Deli drums up chicken sales
Of all the departments across the store, deli has seen the strongest growth for chicken products. For the 12 months ended June 2, 2018, deli represented a rise of $305 million in dollar sales and 51 million unit sales for chicken products, the highest increases of any department. Within the deli department, growth for chicken products have come from several areas, as many of these items tap into key consumer trends.
Today’s shoppers are increasingly looking for convenience in their busy lives, and the deli offers pre-prepared foods to make shoppers’ lives a little bit easier. Fully cooked deli items make up the largest share of growth for chicken products in the deli aisle, with $138 million in annual sales growth, and smoked chicken, tenders/nuggets, rotisserie chicken and thighs are the top items driving growth for the category.
Chicken products in other deli categories such as prepared foods and lunch meats are also benefiting from shoppers’ search for convenience. Salads, soup, complete meals and chicken main course sales are on the rise for prepared food chicken products, while sales of service/bulk deli chicken flavors like honey rotisserie, garlic and tuscan are increasing.
While meal combos make up just $12 million in sales growth for chicken product in the deli aisle, that number is rising in large part due to the global shift toward snacking. And when it comes to chicken, sales of snacking combos like lunchables and more adult-focused lunchables with premium meats and cheeses are growing.
The power of protein
Whether shoppers are trying to balance their diet or find the energy they need throughout the day, today’s consumers are undeniably interested in good sources of protein. In fact, many in the U.S. reach for a source of protein with every meal, and meat continues to be the reigning king. According to a Nielsen survey from last year, a whopping 78 percent and 61 percent of consumers consider meat and eggs a first-choice protein for their meals, respectively, while just 19 percent consider legumes, nuts and seeds a top source.
While the alternative meat industry—including legumes, nuts and seeds—currently represents more than $800 million in annual sales, it is less than one-10th the size of fresh chicken’s sales. Still, the competition against meat and chicken can’t be ignored. The same survey found that consumers intend to eat more fish and legumes but also plan to eat less meat. And plant-based meat options are skyrocketing as consumers hunt for varied protein options, with a 30 percent increase in sales in the last year.

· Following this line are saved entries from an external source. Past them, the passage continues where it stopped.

(** The loop of [deleteFolder] on a finished transaction: the first [put]
    throws, so the storage is left as it was. *)
Lemma clearLoop_finished (folderName : string) (l : list GeneratedDesign)
    (st : Storage) :
  (clearLoop folderName Finished l st).2 = st.
Proof.
  induction l as [|d l IH]; cbn [clearLoop]; [reflexivity|].
  case_bool_decide; [reflexivity | exact IH].
Qed.

(** All that [deleteFolder] writes is the folder list. *)
Lemma deleteFolder_storage (folderName : string) (s : Storage) :
  (deleteFolder folderName s).2
  = setFolders (filter (fun f => f ≠ folderName) (getFolders s)) s.
Proof.
  unfold deleteFolder. destruct (db_available (setFolders _ s)); cbn [snd].
  - apply clearLoop_finished.
  - reflexivity.
Qed.

Lemma sampleStorage_keyed : keyed (designs sampleStorage).
Proof. repeat apply keyed_put. apply keyed_empty. Qed.

(** The same loop on a transaction that is still active does clear the
    folder: the records are left as they were only because the transaction
    has finished by the time the loop runs. *)
Remark clearLoop_active_sample :
  designs (clearLoop "最愛 (Favorites)" Active (getSavedDesigns sampleStorage)
             sampleStorage).2 !! "d1"
  = Some (sampleDesign "d1" "img1" 10 Undef).
Proof. reflexivity. Qed.

(** C9. What [deleteFolder name] does: it stores and returns the folder
    list without [name], so a later listing does not contain it, and it
    leaves every stored design exactly as it was. A design whose folder was
    [name] therefore keeps that folder, which is no longer listed: the
    folder is not cleared. *)
Theorem deleteFolder_keeps_folder_labels (folderName : string) (s : Storage) :
  let s' := (deleteFolder folderName s).2 in
  (deleteFolder folderName s).1 = getFolders s'
  /\ (folderName ∉ getFolders s')
  /\ designs s' = designs s
  /\ (forall k d, designs s !! k = Some d ->
                  read (folder d) = Some folderName ->
                  designs s' !! k = Some d
                  /\ designs s' !! k <> Some (with_folder Undef d)).
Proof.
  intros s'. subst s'. rewrite deleteFolder_storage.
  split; [|split; [|split]].
  - unfold deleteFolder. destruct (db_available (setFolders _ s)); reflexivity.
  - change (folderName ∉ filter (fun f => f ≠ folderName) (getFolders s)).
    rewrite list_elem_of_filter. tauto.
  - reflexivity.
  - intros k d Hk Hf. cbn [setFolders designs]. split; [exact Hk|].
    rewrite Hk. intros Heq. injection Heq as Heq.
    rewrite Heq in Hf. discriminate Hf.
Qed.

Lemma deleteFolder_keeps_folder_labels_witness :
  let s' := (deleteFolder "最愛 (Favorites)" sampleStorage).2 in
  getFolders s' = ["草稿 (Drafts)"]
  /\ designs s' !! "d1" = Some (sampleDesign "d1" "img1" 10 (Given "最愛 (Favorites)"))
  /\ designs s' !! "d1" <> Some (sampleDesign "d1" "img1" 10 Undef).
Proof.
  intros s'.
  destruct (deleteFolder_keeps_folder_labels "最愛 (Favorites)" sampleStorage)
    as (Hlist & _ & _ & Hkeep).
  destruct (Hkeep "d1" (sampleDesign "d1" "img1" 10 (Given "最愛 (Favorites)"))
              eq_refl eq_refl) as [Hsame Hnot].
  split; [|split].
  - fold s' in Hlist. rewrite <- Hlist. reflexivity.
  - exact Hsame.
  - exact Hnot.
Defined.

(** C4 (as amended). Saving a design whose id is already in the store keeps
    every field of the incoming record except [folder]: when the incoming
    folder reads as [undefined], whether the property is missing or
    explicitly set to [undefined], the stored folder is the previously
    stored one; when it is a name, that name is stored. *)
Theorem saveDesignToLibrary_preserves_folder
    (design old : GeneratedDesign) (s : Storage) :
  db_available s = true ->
  designs s !! id design = Some old ->
  exists stored,
    designs (saveDesignToLibrary design s).2 !! id design = Some stored
    /\ stored = with_folder (folder stored) design
    /\ (folder design = Absent -> read (folder stored) = read (folder old))
    /\ (folder design = Undef -> read (folder stored) = read (folder old))
    /\ (forall f, folder design = Given f -> read (folder stored) = Some f).
Proof.
  intros Hdb Hold. unfold saveDesignToLibrary. rewrite Hdb, Hold. cbn [snd].
  eexists. split; [apply lookup_insert_eq|]. simpl.
  split; [reflexivity|].
  split; [|split].
  - intros ->. simpl. destruct (read (folder old)); reflexivity.
  - intros ->. simpl. destruct (read (folder old)); reflexivity.
  - intros f ->. reflexivity.
Qed.

Lemma saveDesignToLibrary_preserves_folder_witness :
  exists stored,
    designs (saveDesignToLibrary (sampleDesign "d1" "img1" 10 Absent) sampleStorage).2
      !! "d1" = Some stored
    /\ read (folder stored) = Some "最愛 (Favorites)".
Proof.
  destruct (saveDesignToLibrary_preserves_folder
              (sampleDesign "d1" "img1" 10 Absent)
              (sampleDesign "d1" "img1" 10 (Given "最愛 (Favorites)"))
              sampleStorage eq_refl eq_refl)
    as (stored & Hstored & _ & Habsent & _).
  exists stored. split; [exact Hstored|].
  rewrite (Habsent eq_refl). reflexivity.
Defined.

While it is clear today’s shoppers are seeking out protein, many have surprisingly poor knowledge of foods’ protein content. In 2015, just 38 percent of consumers consider chicken a high-protein food, while nearly 32 percent thought peanut butter was high-protein. There has only been marginal improvement since then, as just last month only 42 percent of consumers consider chicken a high-protein food. In order to grab the attention of today’s protein-hungry eaters, chicken producers would benefit from highlighting its high protein content for confused consumers.
The early bird catches the worm
To keep its place at the head of the table, chicken needs to keep innovating. A prime example of this can be found in chicken’s success in becoming a driver in meal kit sales. In-store meal kits featuring chicken have grown in sales by 19 percent. And there’s even more opportunity for this little bird as the popularity of meal kits continues to rise. In the last year, in-store meal kits have seen a 26 percent increase in sales, growing to $154.7 million in retail sales.
It’s important for chicken producers and retailers to tune in closely to food trends and the motivations of today’s eaters to ensure consumers will continue to count on chicken.